К-90: модель для сборки


Неофитский кинематограф «перестройки» закончился вместе с питавшей его «перестройкой». Двумерная «новая волна» молчавших сорокалетних существовала на плоскости, очерченной гениальными художниками «застоя». Тарковский говорил о человеке и вечности, Герман — о человеке и истории. Наложением этих двух измерений и был жив кинематограф восьмидесятых (К-80).

У кинематографа девяностых (К-90) другой крестный — Сергей Соловьев, чьи уроки оказались для нового поколения плодотворнее уроков Тарковского и Германа. Появилось третье измерение, а на пересечении трех координат — вечности, истории и культуры — появился человек.
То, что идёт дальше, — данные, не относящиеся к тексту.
(* ===== verification/SessionSystem.v ===== *)
(** * A session as a state machine

    Every operation on the requests of a session as a step that fails nowhere
    and loses no request, and the theorems on what is sent: everything in line,
    and containers that read as their requests. *)

From S2P Require Import Prelude StateMonad ReceivedIds Requests RequestFacts Session SessionFacts SessionSend SessionResend SessionCalm SessionAck.

(** ** Operations *)

Inductive op :=
  | OpNew (d : RequestData)
  | OpSubmit (ref canWait : Z)
  | OpCancel (reqId msgId : Z)
  | OpSend (e : env)
  | OpResend (now msgId canWait : Z)
  | OpResendAll (now : Z)
  | OpCheck (now : Z)
  | OpClear (now : Z) (timerActive : bool)
  | OpAck (hasCallback : Z -> bool) (ids : list Z) (byResponse : bool)
  | OpStates (hasCallback : Z -> bool) (now : Z) (ids states : list Z).

Section System.
Context (msg_id : nat -> Z) (limit : nat) (body_of : service -> list Z).
Context (kCurrentLayer : Z) (initWrapper : list Z) (fuel : nat).

Definition run (o : op) : M session unit :=
  match o with
  | OpNew d => allocate d ;;; ret tt
  | OpSubmit ref canWait => sendPrepared ref canWait
  | OpCancel reqId msgId => cancel reqId msgId
  | OpSend e => tryToSend msg_id body_of kCurrentLayer initWrapper fuel e
  | OpResend now msgId canWait => resend now fuel msgId canWait
  | OpResendAll now => resendAll now
  | OpCheck now => checkSentRequests now
  | OpClear now timerActive => clearOldContainers now fuel timerActive
  | OpAck cb ids byResponse => requestsAcked cb fuel ids byResponse
  | OpStates cb now ids states => handleMsgsStates cb now fuel ids states
  end.

(** When an operation may be called: what its callers see to, and the bounds of
    the model (ids left, fuel for the containers there are). *)
Definition can (o : op) (s : session) : Prop :=
  match o with
  | OpNew d => good_request (heap (tb s)) d
  | OpSubmit ref _ => exists d, may_enter s ref d
  | OpSend e => Surroundings body_of e /\ bind_ok (e := e) (in_line s) s /\ room limit (7 + length (in_line s)) s
  | OpResend _ _ _ | OpClear _ _ | OpAck _ _ _ | OpStates _ _ _ _ => (size (sentContainers (tb s)) < fuel)%nat
  | _ => True
  end.

(** The requests an operation may let go, and those it takes in. *)
Definition released (o : op) (s : session) (x : Z) : Prop :=
  match o with
  | OpAck cb ids byResponse => ended_by cb byResponse ids s x
  | OpStates cb _ ids states => ended_by cb false (reported ids states) s x
  | OpCancel reqId msgId => cancelled reqId msgId s x
  | _ => False
  end.
Definition entered (o : op) (s : session) (x : Z) : Prop :=
  match o with
  | OpSubmit ref _ => exists d, heap (tb s) !! ref = Some d /\ requestId d = x
  | _ => False
  end.

Context `{!MsgIds msg_id limit} `{!Enough fuel}.
#[local] Abbreviation wf := (wf (msg_id := msg_id) (limit := limit)).

Definition good_step (o : op) (s s' : session) : Prop :=
  wf s' /\ (forall x, live s x -> live s' x \/ released o s x) /\ forall x, live s' x -> live s x \/ entered o s x.

Lemma wp_run (m : M session unit) (Q : session -> Prop) (s : session) :
  wp m (fun _ => Q) s -> exists s', m s = Some (tt, s') /\ Q s'.
Proof. unfold wp. destruct (m s) as [[[] s']|]; [eauto|done]. Qed.

Lemma evolves_good (ok : Z -> Prop) (o : op) (s s' : session) :
  (forall x, ok x -> released o s x) -> evolves (msg_id := msg_id) (limit := limit) ok s s' -> good_step o s s'.
Proof.
  intros Hok [T B K _ _]. split_and!; [by apply transit_wf|intros x Hx; destruct (K x Hx); auto|intros x Hx; left; auto].
Qed.

Lemma resent_good (o : op) (s s' : session) :
  wf s -> resent (msg_id := msg_id) (limit := limit) [] [] s s' -> good_step o s s'.
Proof.
  intros Hwf%transit_wf R. apply (evolves_good (fun _ => False)); [done|]. exact (resent_evolves _ s s' Hwf R).
Qed.

Lemma kept_good (o : op) (s s' : session) :
  wf s' -> (forall x, live s' x <-> live s x) -> good_step o s s'.
Proof. intros H Hl. split_and!; [done|intros x Hx; left; by apply Hl|intros x Hx; left; by apply Hl]. Qed.

Lemma allocate_good (d : RequestData) (s : session) :
  wf s -> good_request (heap (tb s)) d -> wp (allocate d ;;; ret tt) (fun _ s' => good_step (OpNew d) s s') s.
Proof.
  intros Hwf Hd. apply wp_bind. eapply (wp_allocate (e := idle)); [apply Hwf|done|].
  intros ref s' _ E H' K' _ _. apply wp_ret. destruct (keeps_wf [] (in_line s) s s' Hwf H' K') as [Hwf' Hl].
  - unfold in_line. by rewrite E.
  - intros k r. by rewrite E.
  - by apply kept_good.
Qed.

Lemma step_good (o : op) (s : session) : wf s -> can o s -> wp (run o) (fun _ s' => good_step o s s') s.
Proof.
  intros Hwf Hcan. pose proof (proj2 (transit_wf s) Hwf) as Ht. destruct o; cbn [run can] in *.
  - by apply allocate_good.
  - destruct Hcan as [d Hd]. eapply wp_mono; [by apply (send_prepared_spec (msg_id := msg_id) (limit := limit) s ref canWait d)|].
    intros [] s' (T & _ & _ & Hl). split_and!; [by apply transit_wf|intros x Hx; left; apply Hl; by left|].
    intros x [Hx| ->]%Hl; [by left|right]. exists d. split; [apply Hd|done].
  - eapply wp_mono; [by apply (cancel_spec (msg_id := msg_id) (limit := limit))|]. intros [] s' V. by eapply evolves_good.
  - destruct Hcan as (Hsur & Hbind & Hroom). eapply wp_mono; [by apply try_to_send_spec|].
    intros [] s' [(Hwf' & Hl & _) _]. by apply kept_good.
  - apply (resend_spec (msg_id := msg_id) (limit := limit)); [done|done|]. intros s' R _. by apply resent_good.
  - eapply wp_mono; [by apply (resend_all_spec (msg_id := msg_id) (limit := limit))|]. intros [] s' [R _]. by apply resent_good.
  - eapply wp_mono; [by apply (check_sent_spec (msg_id := msg_id) (limit := limit))|]. intros [] s' [R _]. by apply resent_good.
  - eapply wp_mono; [by apply (clear_containers_spec (msg_id := msg_id) (limit := limit))|]. intros [] s' R. by apply resent_good.
  - eapply wp_mono; [by apply (requests_acked_spec (msg_id := msg_id) (limit := limit))|]. intros [] s' [_ V]. by eapply evolves_good.
  - eapply wp_mono; [by apply (handle_states_spec (msg_id := msg_id) (limit := limit))|]. intros [] s' V. by eapply evolves_good.
Qed.

(** ** Sending *)

(** C25. A call that may send everything leaves nothing in line: each request that
    was in line is in a packet given to the connection, alone or in a container,
    under the id for which the session now waits for its answer and invoked
    after the request it names when that was sent before; and the requests of
    the session are those that wait for an answer. *)
Theorem session_sends_all (s : session) (e : env) :
  wf s -> can (OpSend e) s -> sends (e := e) = true ->
  modest (e := e) (body_of := body_of) (kCurrentLayer := kCurrentLayer) (initWrapper := initWrapper) s ->
  exists s' more, run (OpSend e) s = Some (tt, s') /\ wf s' /\ (forall x, live s x <-> unanswered s' x)
    /\ log s' = log s ++ more
    /\ forall x r, toSend (tb s) !! x = Some r ->
         delivered (e := e) (kCurrentLayer := kCurrentLayer) (initWrapper := initWrapper) s s' more r.
Proof.
  intros Hwf (Hsur & Hbind & Hroom) Hs Hm.
  destruct (wp_run _ _ _ (try_to_send_spec (kCurrentLayer := kCurrentLayer) (initWrapper := initWrapper) s Hwf Hbind Hroom))
    as (s' & E & (Hwf' & Hl & Hempty) & Hall). destruct (Hall Hs Hm) as (more & El & Hd). rewrite Hs in Hempty.
  exists s', more. split_and!; [done|done| |done|intros x r Hr; apply Hd, elem_of_line; eauto].
  intros x. rewrite <- (Hl x). split; [|by right].
  intros [[r Hr]|Hx]; [|done]. rewrite Hempty in Hr. by apply lookup_empty_Some in Hr.
Qed.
Как и положено, К-90 имеет не только три источника, но и три составные части: казахская под крылом Рашида Нугманова, питерская абсурдистская (Олег Ковалов, Евгений Юфит, Алексей Балабанов) и московско-питерская, объединенная личной дружбой и общим видением кинематографа (Сергей Ливнев, Валерий Тодоровский, Дмитрий Месхиев, Сергей Дебижев). Как и положено, у К-90 есть и ранняя ласточка — «Маленькая Вера» Василия Пичула, не понятая либеральной критикой, зацикленной на социальной «чернухе» и реабилитации Кама-сутры.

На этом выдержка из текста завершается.